Stored data:
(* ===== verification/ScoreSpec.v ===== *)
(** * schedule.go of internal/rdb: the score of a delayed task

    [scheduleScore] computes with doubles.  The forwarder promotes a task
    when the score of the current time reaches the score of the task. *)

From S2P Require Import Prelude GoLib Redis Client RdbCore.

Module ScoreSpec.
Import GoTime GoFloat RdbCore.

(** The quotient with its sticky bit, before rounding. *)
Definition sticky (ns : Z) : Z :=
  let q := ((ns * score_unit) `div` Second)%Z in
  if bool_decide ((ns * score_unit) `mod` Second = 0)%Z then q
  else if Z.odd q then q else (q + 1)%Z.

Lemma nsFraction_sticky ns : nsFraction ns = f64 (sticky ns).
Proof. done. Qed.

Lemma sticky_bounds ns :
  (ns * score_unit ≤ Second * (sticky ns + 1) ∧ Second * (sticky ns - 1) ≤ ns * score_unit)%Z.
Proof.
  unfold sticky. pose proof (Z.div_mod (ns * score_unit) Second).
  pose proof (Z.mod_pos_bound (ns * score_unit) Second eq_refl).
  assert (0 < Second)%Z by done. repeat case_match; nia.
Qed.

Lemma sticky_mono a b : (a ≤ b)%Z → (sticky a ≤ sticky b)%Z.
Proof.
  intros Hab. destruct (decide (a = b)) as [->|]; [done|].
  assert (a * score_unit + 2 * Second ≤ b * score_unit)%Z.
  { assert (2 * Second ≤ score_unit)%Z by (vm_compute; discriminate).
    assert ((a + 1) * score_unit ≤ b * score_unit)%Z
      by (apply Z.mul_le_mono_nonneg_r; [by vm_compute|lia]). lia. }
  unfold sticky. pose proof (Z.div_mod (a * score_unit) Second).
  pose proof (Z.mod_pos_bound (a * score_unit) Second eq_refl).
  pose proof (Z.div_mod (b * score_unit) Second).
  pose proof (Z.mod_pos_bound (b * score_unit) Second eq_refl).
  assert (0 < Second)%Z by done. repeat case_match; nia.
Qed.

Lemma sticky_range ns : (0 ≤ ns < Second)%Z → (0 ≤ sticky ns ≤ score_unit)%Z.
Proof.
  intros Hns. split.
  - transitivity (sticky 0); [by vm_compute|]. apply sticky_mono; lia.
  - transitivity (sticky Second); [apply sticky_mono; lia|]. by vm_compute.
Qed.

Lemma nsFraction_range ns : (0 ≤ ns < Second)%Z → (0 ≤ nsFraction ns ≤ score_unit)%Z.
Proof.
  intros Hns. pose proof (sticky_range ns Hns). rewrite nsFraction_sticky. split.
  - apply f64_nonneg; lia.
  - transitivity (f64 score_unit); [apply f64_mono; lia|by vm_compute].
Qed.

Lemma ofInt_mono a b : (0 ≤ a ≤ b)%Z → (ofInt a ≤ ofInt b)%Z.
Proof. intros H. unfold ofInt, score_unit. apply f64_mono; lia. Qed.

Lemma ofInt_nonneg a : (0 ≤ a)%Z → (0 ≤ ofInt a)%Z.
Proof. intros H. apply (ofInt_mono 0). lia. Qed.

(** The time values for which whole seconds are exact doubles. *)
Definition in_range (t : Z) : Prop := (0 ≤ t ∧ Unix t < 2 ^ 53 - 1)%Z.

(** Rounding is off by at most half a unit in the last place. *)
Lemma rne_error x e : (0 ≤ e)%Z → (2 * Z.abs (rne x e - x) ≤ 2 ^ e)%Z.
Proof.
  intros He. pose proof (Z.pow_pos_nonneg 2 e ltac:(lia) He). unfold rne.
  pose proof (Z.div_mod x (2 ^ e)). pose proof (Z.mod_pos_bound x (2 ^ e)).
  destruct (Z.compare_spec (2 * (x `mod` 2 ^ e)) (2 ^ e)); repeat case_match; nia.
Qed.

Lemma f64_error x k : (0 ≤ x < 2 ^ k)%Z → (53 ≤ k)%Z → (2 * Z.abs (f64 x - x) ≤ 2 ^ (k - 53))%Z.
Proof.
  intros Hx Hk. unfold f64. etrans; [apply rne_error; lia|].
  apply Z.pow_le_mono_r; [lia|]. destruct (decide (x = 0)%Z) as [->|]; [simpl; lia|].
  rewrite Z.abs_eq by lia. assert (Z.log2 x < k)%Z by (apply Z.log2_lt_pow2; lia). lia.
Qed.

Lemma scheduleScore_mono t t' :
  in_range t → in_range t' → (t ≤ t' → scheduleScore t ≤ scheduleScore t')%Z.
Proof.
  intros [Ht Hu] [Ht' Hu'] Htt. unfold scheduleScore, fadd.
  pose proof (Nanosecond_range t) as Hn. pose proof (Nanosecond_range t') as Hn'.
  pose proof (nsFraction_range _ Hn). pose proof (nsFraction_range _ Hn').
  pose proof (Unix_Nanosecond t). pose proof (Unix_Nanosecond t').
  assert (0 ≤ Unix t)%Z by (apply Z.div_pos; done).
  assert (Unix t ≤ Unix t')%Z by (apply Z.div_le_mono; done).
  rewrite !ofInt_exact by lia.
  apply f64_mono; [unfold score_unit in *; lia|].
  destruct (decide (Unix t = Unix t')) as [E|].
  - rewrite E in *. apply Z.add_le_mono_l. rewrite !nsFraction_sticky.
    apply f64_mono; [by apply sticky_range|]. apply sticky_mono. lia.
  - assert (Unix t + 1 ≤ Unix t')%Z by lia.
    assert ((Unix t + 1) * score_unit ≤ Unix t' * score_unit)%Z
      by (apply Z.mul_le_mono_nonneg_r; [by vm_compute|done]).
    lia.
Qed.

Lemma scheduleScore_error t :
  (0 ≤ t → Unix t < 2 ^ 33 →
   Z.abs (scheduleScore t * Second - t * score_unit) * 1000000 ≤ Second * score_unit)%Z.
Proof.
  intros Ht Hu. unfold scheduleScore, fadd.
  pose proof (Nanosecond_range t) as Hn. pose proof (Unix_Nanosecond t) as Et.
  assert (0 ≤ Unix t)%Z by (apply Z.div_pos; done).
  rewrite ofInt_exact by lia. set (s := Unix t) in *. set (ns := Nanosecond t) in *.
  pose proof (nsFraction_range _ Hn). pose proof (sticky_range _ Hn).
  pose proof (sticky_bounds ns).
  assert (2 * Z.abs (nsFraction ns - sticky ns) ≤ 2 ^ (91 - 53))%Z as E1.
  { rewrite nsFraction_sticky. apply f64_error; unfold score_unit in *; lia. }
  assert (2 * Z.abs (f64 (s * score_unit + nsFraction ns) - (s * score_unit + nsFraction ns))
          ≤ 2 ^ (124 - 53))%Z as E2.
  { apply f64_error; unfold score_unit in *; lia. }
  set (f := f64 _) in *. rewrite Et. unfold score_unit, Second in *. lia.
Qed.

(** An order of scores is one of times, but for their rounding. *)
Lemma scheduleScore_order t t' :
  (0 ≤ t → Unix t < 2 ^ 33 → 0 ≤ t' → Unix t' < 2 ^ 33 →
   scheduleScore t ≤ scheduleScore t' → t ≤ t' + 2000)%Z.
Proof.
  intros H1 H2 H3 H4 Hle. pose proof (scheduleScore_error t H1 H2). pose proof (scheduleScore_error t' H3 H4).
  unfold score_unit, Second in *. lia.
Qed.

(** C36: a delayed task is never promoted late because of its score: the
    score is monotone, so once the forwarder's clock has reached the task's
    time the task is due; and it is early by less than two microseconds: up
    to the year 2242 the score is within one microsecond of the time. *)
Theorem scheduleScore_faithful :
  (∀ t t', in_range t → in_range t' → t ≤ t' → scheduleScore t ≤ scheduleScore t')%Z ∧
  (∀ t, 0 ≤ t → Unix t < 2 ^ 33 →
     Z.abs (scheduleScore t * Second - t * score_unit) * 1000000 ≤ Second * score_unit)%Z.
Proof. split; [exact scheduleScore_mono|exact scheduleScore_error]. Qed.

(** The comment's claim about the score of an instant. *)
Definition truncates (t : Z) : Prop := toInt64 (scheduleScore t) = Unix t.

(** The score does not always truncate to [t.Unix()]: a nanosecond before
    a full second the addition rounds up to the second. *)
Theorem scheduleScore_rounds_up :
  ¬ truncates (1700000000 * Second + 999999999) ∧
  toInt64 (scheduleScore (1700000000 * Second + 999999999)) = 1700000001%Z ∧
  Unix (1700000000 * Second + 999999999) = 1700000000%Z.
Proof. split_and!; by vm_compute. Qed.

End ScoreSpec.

■ **Work request**
The answer is the lines above between the line holding "pose proof (Unix_Nanosecond t)." and the line holding "rewrite ofInt_exact by", inclusive, each written out exactly, and no others.

■ **Answer space**
  pose proof (Unix_Nanosecond t). pose proof (Unix_Nanosecond t').
  assert (0 ≤ Unix t)%Z by (apply Z.div_pos; done).
  assert (Unix t ≤ Unix t')%Z by (apply Z.div_le_mono; done).
  rewrite !ofInt_exact by lia.
  apply f64_mono; [unfold score_unit in *; lia|].
  destruct (decide (Unix t = Unix t')) as [E|].
  - rewrite E in *. apply Z.add_le_mono_l. rewrite !nsFraction_sticky.
    apply f64_mono; [by apply sticky_range|]. apply sticky_mono. lia.
  - assert (Unix t + 1 ≤ Unix t')%Z by lia.
    assert ((Unix t + 1) * score_unit ≤ Unix t' * score_unit)%Z
      by (apply Z.mul_le_mono_nonneg_r; [by vm_compute|done]).
    lia.
Qed.

Lemma scheduleScore_error t :
  (0 ≤ t → Unix t < 2 ^ 33 →
   Z.abs (scheduleScore t * Second - t * score_unit) * 1000000 ≤ Second * score_unit)%Z.
Proof.
  intros Ht Hu. unfold scheduleScore, fadd.
  pose proof (Nanosecond_range t) as Hn. pose proof (Unix_Nanosecond t) as Et.
  assert (0 ≤ Unix t)%Z by (apply Z.div_pos; done).
  rewrite ofInt_exact by lia. set (s := Unix t) in *. set (ns := Nanosecond t) in *.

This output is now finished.